[Provided data]

(** Pages numbered [k + 1, k + 2, ...] in list order. *)
Definition numbered_from (k : Z) (pages : list Page.t) : Prop :=
  forall (i : nat) (p : Page.t),
    nth_error pages i = Some p -> Page.page_number p = k + Z.of_nat i + 1.

(** The invariant of documents: [page_count] pages, numbered from 1. *)
Definition numbered (d : Doc.t) : Prop :=
  Doc.page_count d = Z.of_nat (length (Doc.pages d))
  /\ numbered_from 0 (Doc.pages d).

(** The reading under which every rasterization that does not fail gives a
    document with one entry per image. *)
Definition one_page_per_image (X : External)
    (pdf_path language doc_id original_filename : string) : Prop :=
  forall images,
    convert_from_path X pdf_path = Ok images ->
    exists document,
      outcome (extract_text_from_pdf X pdf_path language doc_id original_filename)
        = Ok (Some document)
      /\ length (Doc.pages document) = length images
      /\ numbered document.

(** ** The other routes

    What the routes call outside the repository besides the engine, as the
    request finds it: the file system, the PDF reader of the previews,
    base64, and the string of an exception. *)
Record Host : Type := mkHost {
  (** [os.path.join] *)
  path_join : string -> string -> string;
  (** [os.path.exists] *)
  path_exists : string -> bool;
  (** [os.remove] *)
  os_remove : string -> result unit;
  (** [open(path, "wb")] and [write] of the content *)
  write_file : string -> string -> result unit;
  (** [base64.b64decode] *)
  b64decode : string -> result string;
  (** [fitz.open(path).page_count] *)
  fitz_page_count : string -> result Z;
  (** [fitz.open(path).load_page(i).get_pixmap().pil_tobytes(format="PNG")],
      encoded in base64 *)
  page_png_base64 : string -> Z -> result string;
  (** [str(e)] for an [HTTPException] *)
  str_HTTPException : HTTPException -> string
}.

Definition UPLOAD_DIR : string := "uploads".

Definition status_code (e : HTTPException) : Z :=
  match e with mkHTTPException code _ => code end.

(** [s.endswith(suffix)] *)
Definition endswith (s suffix : string) : bool :=
  (String.length suffix <=? String.length s)%nat
  && String.eqb (substring (String.length s - String.length suffix)
                           (String.length suffix) s) suffix.

(** The end of both upload routes, from the call of
    [extract_text_from_pdf]: the answer, with the calls made, and the
    store after the request; [doc_id] is the identifier drawn by
    [uuid.uuid4]. *)
Definition store_result (X : External) (db : database)
    (pdf_path lang doc_id filename : string)
  : M (HTTPException + (string * string * Z)) * database :=
  let m := extract_text_from_pdf X pdf_path lang doc_id filename in
  match outcome m with
  | Ok (Some result) =>
      ((trace m, Ok (inr ("OCR completed", doc_id, Doc.page_count result))),
       db_insert db result)
  | Ok None => ((trace m, Ok (inl (mkHTTPException 500 "OCR failed"))), db)
  | Raise msg => ((trace m, Raise msg), db)
  end.

Definition upload_pdf (X : External) (H : Host) (db : database)
    (filename content lang doc_id : string)
  : M (HTTPException + (string * string * Z)) * database :=
  if negb (endswith filename ".pdf")
  then (ret (inl (mkHTTPException 400 "File must be a PDF")), db)
  else
    let pdf_path := path_join H UPLOAD_DIR filename in
    match write_file H pdf_path content with
    | Raise msg => (raise msg, db)
    | Ok _ => store_result X db pdf_path lang doc_id filename
    end.

Definition upload_base64_pdf (X : External) (H : Host) (db : database)
    (b64_string filename lang doc_id : string)
  : M (HTTPException + (string * string * Z)) * database :=
  match b64decode H b64_string with
  | Raise _ => (ret (inl (mkHTTPException 400 "Invalid base64 string")), db)
  | Ok pdf_data =>
      let pdf_path := path_join H UPLOAD_DIR filename in
      match write_file H pdf_path pdf_data with
      | Raise msg => (raise msg, db)
      | Ok _ => store_result X db pdf_path lang doc_id filename
      end
  end.

(** *** Search *)

Record Match : Type := mkMatch {
  m_page_number : Z;
  m_text : string;
  m_page_image_base64 : option string;
  m_image_format : string
}.

Record Found : Type := mkFound {
  f_id : string;
  f_source_file : string;
  f_page_count : Z;
  f_matches : list Match
}.

(** [query.lower() in page["text"].lower()] *)
Definition page_matches (query : string) (page : Page.t) : bool :=
  contains (lower query) (lower (Page.text page)).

[/Provided data]

Please give back exactly the lines of the listing above that run from the one containing "base64, and the" through the one containing "Definition endswith (s", and only those.

Answer box:
    base64, and the string of an exception. *)
Record Host : Type := mkHost {
  (** [os.path.join] *)
  path_join : string -> string -> string;
  (** [os.path.exists] *)
  path_exists : string -> bool;
  (** [os.remove] *)
  os_remove : string -> result unit;
  (** [open(path, "wb")] and [write] of the content *)
  write_file : string -> string -> result unit;
  (** [base64.b64decode] *)
  b64decode : string -> result string;
  (** [fitz.open(path).page_count] *)
  fitz_page_count : string -> result Z;
  (** [fitz.open(path).load_page(i).get_pixmap().pil_tobytes(format="PNG")],
      encoded in base64 *)
  page_png_base64 : string -> Z -> result string;
  (** [str(e)] for an [HTTPException] *)
  str_HTTPException : HTTPException -> string
}.

Definition UPLOAD_DIR : string := "uploads".

Definition status_code (e : HTTPException) : Z :=
  match e with mkHTTPException code _ => code end.

(** [s.endswith(suffix)] *)
Definition endswith (s suffix : string) : bool :=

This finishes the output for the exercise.